Introduction: Schizencephaly is the most frequent neuronal migration disorder. It is classified according to the type of lip (closed or open). Clinical features vary from the asymptomatic patient to severe neurological compromise.
Aim: To describe the clinical characteristics of children who have been diagnosed with schizencephaly and their correlation with radiological findings.
Patients and methods: Thirty-five Colombian children (17 males and 18 females) with a neuroimaging diagnosis at a mean age of 20.2 months were characterised phenotypically.

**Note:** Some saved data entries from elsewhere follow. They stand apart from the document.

(** A pass over the exchanges [l] with the details [ds]: the exchanges that are kept, the
    details that are left, and the logs that are sent. *)
Inductive pass : list SocketDetailEvent → list attempt → list HTTP1AnalyzeUnFinished →
    list SocketDetailEvent → list (list SocketDetailEvent * AccessLogHTTPProtocol) → Prop :=
| pass_nil ds : pass ds [] [] ds []
| pass_kept ds a l kept ds' sent :
    misses ds a → retryCount (at_exchange a) + 1 < 3 → pass ds l kept ds' sent →
    pass ds (a :: l) (once_more (at_exchange a) :: kept) ds' sent
| pass_dropped ds a l kept ds' sent :
    misses ds a → 3 ≤ retryCount (at_exchange a) + 1 → pass ds l kept ds' sent →
    pass ds (a :: l) kept ds' sent
| pass_sent ds a i log l kept ds' sent :
    ¬ misses ds a → whole_range (at_ranges a) = Some i → attempt_log ds a log →
    pass (delete_range i ds) l kept ds' sent → pass ds (a :: l) kept ds' (log :: sent).

Definition send_all (sent : list (list SocketDetailEvent * AccessLogHTTPProtocol)) (q : Queue) : Queue :=
  foldl (λ q x, log_sent x.1 x.2 q) q sent.

Lemma attempt_after_delete h cb i a :
  buffers h !! buf = Some cb → originalBuffer cb = None → attempt_ok h a → attempt_ok (deleted h buf cb i) a.
Proof.
  intros Hc Ho (Hlt & b1 & b2 & m1 & m2 & m3 & m4 & r1 & r2 & r3 & r4 & ? & ? & ? & ? & H1 & H2 & H3 & H4).
  split; [done|]. exists b1, b2, m1, m2, m3, m4, r1, r2, r3, r4. split_and!; try done; by apply part_after_delete.
Qed.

Results: A history of perinatal events such as neonatal asphyxia (21.6%) and meconium-stained amniotic fluid (10.8%) were detected, together with maternal histories of failure to attend prenatal check-ups (34.3%), risk of preterm labour (10.8%) and smoking (10.8%). Familial histories of neurological diseases included epilepsy (14.3%) and mental retardation (5.7%). The open-lip type was predominant (60%) and was twice a common as the closed-lip type. Unilateral cases accounted for 62.9% of the total number, with a distribution between the two hemispheres in the same proportion, and 37.1% of cases were bilateral. The frontal lobe that was the most commonly involved. The most frequent manifestations were delayed psychomotor development (80%) and infantile cerebral palsy (80%). Epilepsy was present in 37.1% of cases and the predominant type of seizure was complex focal.
Conclusions: Tendencies similar to those reported in other series were observed, although with some differences, such as the higher mean age at the time of diagnosis and the lower incidence of resistant epilepsy. Limited access to prenatal check-ups, open-lip presentation, associated malformations and poor response to treatment seem to exacerbate the prognosis.